** Your goal **
A stretch of the entries below is to be set down exactly, running from the line with "result DataFrame *" through the line with "os_path_isfile tp w = (w, Ok false) ->", both included, and no other line.

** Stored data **
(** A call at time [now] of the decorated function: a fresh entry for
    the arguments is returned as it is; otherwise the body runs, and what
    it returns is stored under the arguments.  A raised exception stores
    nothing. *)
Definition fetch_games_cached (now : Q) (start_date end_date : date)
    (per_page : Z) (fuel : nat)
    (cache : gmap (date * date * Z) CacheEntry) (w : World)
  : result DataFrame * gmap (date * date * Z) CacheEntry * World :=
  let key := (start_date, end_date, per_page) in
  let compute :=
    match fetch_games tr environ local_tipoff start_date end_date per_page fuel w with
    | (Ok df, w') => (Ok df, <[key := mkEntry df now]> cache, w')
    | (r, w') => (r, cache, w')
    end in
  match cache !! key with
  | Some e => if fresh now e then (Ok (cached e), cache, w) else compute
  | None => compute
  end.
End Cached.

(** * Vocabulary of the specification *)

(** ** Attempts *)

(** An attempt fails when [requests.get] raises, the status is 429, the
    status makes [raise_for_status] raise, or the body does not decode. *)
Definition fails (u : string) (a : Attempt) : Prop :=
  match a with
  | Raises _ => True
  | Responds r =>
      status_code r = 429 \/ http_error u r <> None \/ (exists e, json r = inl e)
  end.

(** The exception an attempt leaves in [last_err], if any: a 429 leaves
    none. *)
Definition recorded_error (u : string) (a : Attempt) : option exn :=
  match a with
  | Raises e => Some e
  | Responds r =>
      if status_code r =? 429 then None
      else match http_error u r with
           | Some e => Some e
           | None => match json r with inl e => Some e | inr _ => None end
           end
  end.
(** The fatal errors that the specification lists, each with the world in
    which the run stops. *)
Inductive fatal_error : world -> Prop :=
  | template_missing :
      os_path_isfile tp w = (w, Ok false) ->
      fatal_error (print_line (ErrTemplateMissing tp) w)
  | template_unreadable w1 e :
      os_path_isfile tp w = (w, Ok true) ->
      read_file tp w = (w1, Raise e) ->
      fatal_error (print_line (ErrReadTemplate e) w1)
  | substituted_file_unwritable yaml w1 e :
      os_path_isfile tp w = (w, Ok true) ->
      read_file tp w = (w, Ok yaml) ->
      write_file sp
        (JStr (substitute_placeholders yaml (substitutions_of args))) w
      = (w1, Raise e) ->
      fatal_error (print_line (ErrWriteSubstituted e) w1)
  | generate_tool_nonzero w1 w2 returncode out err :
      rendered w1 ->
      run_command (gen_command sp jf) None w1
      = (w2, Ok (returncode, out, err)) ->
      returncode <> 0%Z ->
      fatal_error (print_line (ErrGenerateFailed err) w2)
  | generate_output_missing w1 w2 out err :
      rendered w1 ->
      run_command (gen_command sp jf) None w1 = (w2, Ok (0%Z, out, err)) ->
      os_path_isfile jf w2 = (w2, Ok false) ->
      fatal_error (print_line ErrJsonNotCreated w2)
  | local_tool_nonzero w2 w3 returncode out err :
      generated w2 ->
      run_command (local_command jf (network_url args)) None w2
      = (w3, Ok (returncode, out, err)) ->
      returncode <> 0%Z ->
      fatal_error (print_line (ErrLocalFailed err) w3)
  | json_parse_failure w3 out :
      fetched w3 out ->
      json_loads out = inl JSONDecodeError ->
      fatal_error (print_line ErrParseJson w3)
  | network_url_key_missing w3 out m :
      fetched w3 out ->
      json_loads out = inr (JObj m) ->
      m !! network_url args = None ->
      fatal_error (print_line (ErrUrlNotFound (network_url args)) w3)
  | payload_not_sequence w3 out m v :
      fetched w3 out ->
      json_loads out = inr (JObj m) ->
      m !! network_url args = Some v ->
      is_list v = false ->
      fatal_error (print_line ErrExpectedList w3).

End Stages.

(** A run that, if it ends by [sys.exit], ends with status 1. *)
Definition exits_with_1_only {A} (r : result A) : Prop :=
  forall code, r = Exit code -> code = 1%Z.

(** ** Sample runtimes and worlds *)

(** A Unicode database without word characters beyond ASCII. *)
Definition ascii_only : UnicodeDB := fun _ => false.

** Written answer **
  : result DataFrame * gmap (date * date * Z) CacheEntry * World :=
  let key := (start_date, end_date, per_page) in
  let compute :=
    match fetch_games tr environ local_tipoff start_date end_date per_page fuel w with
    | (Ok df, w') => (Ok df, <[key := mkEntry df now]> cache, w')
    | (r, w') => (r, cache, w')
    end in
  match cache !! key with
  | Some e => if fresh now e then (Ok (cached e), cache, w) else compute
  | None => compute
  end.
End Cached.

(** * Vocabulary of the specification *)

(** ** Attempts *)

(** An attempt fails when [requests.get] raises, the status is 429, the
    status makes [raise_for_status] raise, or the body does not decode. *)
Definition fails (u : string) (a : Attempt) : Prop :=
  match a with
  | Raises _ => True
  | Responds r =>
      status_code r = 429 \/ http_error u r <> None \/ (exists e, json r = inl e)
  end.

(** The exception an attempt leaves in [last_err], if any: a 429 leaves
    none. *)
Definition recorded_error (u : string) (a : Attempt) : option exn :=
  match a with
  | Raises e => Some e
  | Responds r =>
      if status_code r =? 429 then None
      else match http_error u r with
           | Some e => Some e
           | None => match json r with inl e => Some e | inr _ => None end
           end
  end.
(** The fatal errors that the specification lists, each with the world in
    which the run stops. *)
Inductive fatal_error : world -> Prop :=
  | template_missing :
      os_path_isfile tp w = (w, Ok false) ->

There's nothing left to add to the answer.